In Memory of Josh, we continue our fight for reform & freedom

In Memory of Josh, We Continue Our Fight for Reform & Freedom

Twenty-two years ago, a paper published in the Lancet terrified the drug industry and public health agency counterparts, threatening their profit and programs. The paper had thirteen authors that examined the case histories and current health of twelve children whose parents had told their doctors that after exposure to vaccination, their previously normal children had experienced “gastrointestinal disease and developmental regression.” The full story on this paper and what happened can be found HERE.

Yesterday, on June 20, 2020, one of those children, Joshua Edwards, passed away at the age of 27. Please read the tribute to him at Age of Autism. And read the story of Josh’s early life HERE. If you don’t personally know someone impacted by vaccine injury, if you’ve never experienced what it’s like to live with severe autism and you only see autism as “a different way of thinking”, then know you will find Josh’s experience very disturbing. More than a third of autism is severe. This is the autism and injury you don’t see on TV.

Today, and for always, we honor the life of Josh Edwards, and all those who have been unnecessarily harmed or killed by vaccines that could be made safer, that could be administered more safely, and whose necessity is in question given what is now known about the human immune system and how real health and resilience is attained.
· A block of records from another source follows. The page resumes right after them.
(* ===== verification/Prelude.v ===== *)
(** * KIN: gateway, node and relay

    KIN lets the agents of two people work together under the control of their
    owners.  Three programs are verified here.

    - The gateway ([src/kin_gateway]) stands between A2A callers and a private
      upstream agent.  It forwards admitted JSON-RPC and REST operations with a
      fixed set of headers and its own credential, streams answers, publishes a
      projection of the private Agent Card, and writes one completion record
      per request.
    - The node ([src/kin-node/kin]) runs on each owner's machine.  Signed
      envelopes arrive over HTTP or through the relay, pass a six-stage
      verification, are reduced to a session state, and are stored with an
      append-only encrypted log in SQLite.  Agents act under the boundaries of
      their card and the approvals of the owner.
    - The relay ([src/kin-relay/kin_relay]) keeps a directory of usernames and
      mailboxes of encrypted messages for nodes that are offline.

    ** How the code is modelled

    Pure Python functions are Rocq functions.  A function that may raise
    returns [result E A]; stateful code runs in the monad [M S E A], whose
    exceptions keep the state reached, as Python does.  Strings are strings of
    code points up to U+00FF, bytes are the same type; integers are [Z]; JSON
    documents are the type [json] with objects as lists of pairs in insertion
    order.  SQLite tables are lists of rows with their constraints written as
    guards; a connection has the rows it sees and the rows that are committed,
    so that a lost transaction can be stated.  Exceptions are named by their
    class; the text of an error message is kept only where the code stores it.

    Code outside the repository is a parameter with its documented laws: the
    classes [Jcs] and [Ed25519] (canonical JSON and signatures, [Schemas]),
    [NodeEnv] (AES-GCM, random source, clock, JSON decoder, [Store]), [Clock]
    ([Ingest]), [X25519] ([Identity]), [RelayEnv] ([Relay]), [LatestRow] (ties
    of a SQL ordering, [ApprovalStore]), and section variables for URL and
    address parsing, HTTP answers, protobuf parsing and pydantic's lax
    integers.  SHA-256, base64, UTF-8, hexadecimal and the regular expressions
    used by the validators are defined and evaluated, not assumed.  Every
    class has a concrete instance in a [*Demo] module, in which the theorems
    with hypotheses are applied to evaluated inputs.

    ** Files

    Foundations.
    - [Prelude]: results, the state and exception monad, frames ([keeps]),
      what a computation returns ([returns]), Python strings, list lemmas,
      tactics.
    - [Regex]: regular expressions with a derivative matcher, Python's [$].
    - [Codec]: SHA-256, hex, base64, UTF-8, with their round trips.
    - [PyValue]: JSON documents, Python values, [json.dumps].
    - [Redaction]: [tui/redaction.py] over a matcher with the priorities of a
      backtracking engine.

    Gateway.
    - [GatewayConfig]: [config.py] and [upstream/credentials.py].
    - [GatewaySessions]: [sessions.py], request hashes and completion records.
    - [GatewayApp]: [app.py], the data plane with buffered and streamed
      exchanges, as a program over a trace of upstream events.
    - [AgentCardMirror]: [agent_card.py], fetching, target validation,
      projection, and the cache under concurrent callers (a step relation).
    - [GatewayAdmin]: [admin.py].

    Node, pure part.
    - [Transition]: [session/transition_matrix.py].
    - [Schemas]: [schemas.py], enumerations, envelope validation, hashing,
      signing, the verification pipeline.
    - [Reducer]: [session/reducer.py], the three process functions, with
      histories of accepted inputs as a step relation.
    - [Compatibility]: [session/compatibility.py].
    - [Cards]: the card models of [schemas.py], [agent_registry] publication
      and availability.
    - [Policy]: [policy/evaluator.py].
    - [Patch]: [apply_unified_patch], against a specification by edit scripts.
    - [Preview]: [artifacts/preview.py] with the CSV dialect it uses.

    Node, over the database.
    - [Store]: the tables of [storage/migrations.py], the connection, and
      [storage/vault.py].
    - [Migrations]: the migration scripts statement by statement, the runner
      and the [migrate] command.
    - [AuditLog]: [audit/writer.py].  [AuditExport]: [audit/export.py] and
      [audit/legacy.py].
    - [SessionStore]: reconstruction of a session state and the two command
      transitions of [transport/v11.py].
    - [ApprovalStore]: [policy/persistence.py].
    - [ArtifactVault]: [artifacts/vault.py].  [Workspace]: the file operations
      of [artifacts/workspace.py] over a disk that can fail.
    - [PeerCards]: [agent_registry/peer_cards.py], with an abstract map as its
      specification.  [Registry]: [agent_registry/registry.py].  [CardFiles]:
      card files, the scan of their directory, import.
    - [History]: [session/history.py].
    - [Pantry]: [context_pantry.py].  [Depth]: [collaboration_depth.py].

    Node, keys and transport.
    - [Keychain]: [identity/storage.py] and the boundaries of profiles.
    - [Identity]: [identity/keys.py], [identity/auth.py],
      [identity/fingerprint.py], relay credentials.
    - [Ingest]: the stages of [ingest_envelope] up to the stored status and the
      outcome card.  [Offers]: artifact offers and their signed answers, and
      [ingest_envelope] complete with its recursion.
    - [RetryQueue]: [retry_outbound_queue].  [Senders]: dispatch, messages,
      commands, offers, the relay poll, capabilities and cards.
    - [NodeApi]: the routes beside the tasks and the synchronization pass.

    Node, agents.
    - [Adapters]: [adapters], the gate for what an agent answers.
    - [Orchestrator]: [session/orchestrator.py].
    - [Backend]: the rosters and reply backends of the first protocol.
    - [Tasks]: the task routes.  [TaskClient]: [ask], [respond], [fetch].
      [TaskBounds]: how long a task exchange can get.

    Node, the owner.
    - [Pairing]: [pair], [init], [restore] and the other identity commands.
      [FirstFlight]: the guided set-up.
    - [OwnerCommands]: what [tui/local_state.py] changes.  [Projections] and
      [Views]: what it reads.
    - [TermShell], [Preferences], [Keymap], [Themes]: the state of the terminal
      interface without its widgets.
    - [Doctor]: [doctor.py].  [CliViews]: [cli_v11.py] and the commands that
      print.

    Relay.
    - [Relay]: [kin_relay/routes.py] over the schema of [kin_relay/db.py].

    ** What is shown

    - Envelopes: acceptance is exactly the six stages, an honest envelope is
      accepted, only the owner and verified contacts write to a session log,
      and what is acknowledged as delivered is committed ([Schemas], [Offers],
      [NodeApi]).
    - Sessions: reachable states are consistent, replays are refused, turns are
      bounded, terminal states are final in memory and in the database, stored
      statuses follow the matrix, only the two parties speak ([Reducer],
      [Transition], [SessionStore], [Ingest], [Offers]).
    - Log: append-only, densely numbered, idempotent under redelivery, with a
      stable replay; a transcript without notes is the transcript of a profile
      without them ([AuditLog], [History], [AuditExport]).
    - Owner control: when an action is allowed, one-time approvals are used
      once, decisions are final, reruns start without authority, what leaves of
      the context was reviewed ([Policy], [ApprovalStore], [History],
      [Pantry]).
    - Agents: a turn sends only what the output gate and the policy let pass,
      whatever the agent answers; an answer of the first protocol is not
      delivered without review unless the contact allows it; task exchanges
      are bounded ([Adapters], [Orchestrator], [Tasks], [TaskBounds]).
    - Storage: encryption and artifact round trips, the card cache refines a
      map, card files survive import and scan, a migration keeps every row and
      is all or nothing ([Store], [ArtifactVault], [PeerCards], [CardFiles],
      [Migrations]).
    - Artifacts: a patch is applied exactly, a workspace is written only under
      a decision and inside its root, a preview marks what it cuts ([Patch],
      [Workspace], [Preview]).
    - Delivery: a message that was sent is delivered, in the relay or in the
      committed queue; polling acknowledges only what was processed; a
      synchronization pass loses nothing; the relay loses no mail and accepts
      the credentials nodes build ([Senders], [RetryQueue], [NodeApi], [Relay],
      [Identity]).
    - Identity: pairing needs the owner and the fingerprint, the identity and
      the keychain stay in step along the commands, and where the guided
      restore breaks this ([Pairing], [FirstFlight]).
    - What is shown: redacted text matches no secret pattern, timelines and
      scripted views hold no local row, published cards go to verified contacts
      only, the doctor reveals no secret ([Redaction], [Projections],
      [CliViews], [NodeApi], [Doctor]).
    - Interface: tabs, preferences, key bindings and themes keep their
      invariants ([TermShell], [Preferences], [Keymap], [Themes]).
    - Gateway: caller headers do not interfere, requests that are not admitted
      reach no upstream, one completion record per request, bodies and streams
      are forwarded unchanged, fetches stay on the configured origin, the
      public card discloses only what was approved, the cache refreshes once
      per period ([GatewayApp], [AgentCardMirror], [GatewayConfig],
      [GatewayAdmin]).

    Where the code does not do what its documentation says, an [Example] of the
    component evaluates the case.

    ** Bounds and termination

    All functions are total.  Fuel appears only where the code has a bound of
    its own or a proved one: the redirect loop of the card fetch runs at most
    [max_redirects + 1] requests, the streaming loop follows the finite list of
    upstream events, SHA-256 runs over the blocks of its padded input, and the
    ingestion of an envelope calls itself at most twice
    (proved in [Offers]).  Sequence numbers, sizes and times are
    unbounded integers as in Python; where SQLite or a model bounds them, the
    bound is a guard.

    ** Not modelled

    The widgets and drawing of the terminal interface, the contrast of colours
    (float powers), starting the servers and the tunnel, the application
    objects of the web framework, the development scripts and fixtures, and the
    remaining commands that only print.  Of the modelled code: the text of
    [difflib], decoding with replacement characters, the threads of an adapter
    call after its deadline, code points above U+00FF (glyphs are parameters),
    and a second reading of the clock within one call of a sender.  In a pass
    of the poll a message whose sender's stored key is malformed is rejected,
    where the code records a failure; it stays in the mailbox either way. *)

From Stdlib Require Import Ascii String ZArith Lia.
From stdpp Require Import base gmap sets list strings sorting.

Declare Scope kin_scope.
Delimit Scope kin_scope with kin.
#[global] Open Scope kin_scope.
#[global] Open Scope string_scope.
#[global] Open Scope list_scope.

(** ** Hint databases of the development *)

Create HintDb kin discriminated.
#[export] Hint Constants Opaque : kin.
#[export] Hint Variables Transparent : kin.

(** ** Fallible computations

    A Python function that may raise is a [result]: [Ok] for the returned
    value, [Err] for the exception (or the error value the code returns). *)

Inductive result (E A : Type) : Type :=
| Ok (a : A)
| Err (e : E).
Arguments Ok {E A} a.
Arguments Err {E A} e.

#[export] Instance result_eq_dec {E A} `{EqDecision E} `{EqDecision A} :
  EqDecision (result E A).
Proof. solve_decision. Defined.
We honor the parents of vaccine-injured children, who devote every drop of love and life and resources to helping their children as best they can.

For them, for the sake of future generations, we continue on, fighting for the reform of captured medical and public health systems, fighting for scientific integrity in the approach to disease prevention, and fighting always to protect our inalienable right to medical freedom of choice.

Disease prevention strategies must first do no harm.

“. . . there is no right to risk an injury to one person for the benefit of others.”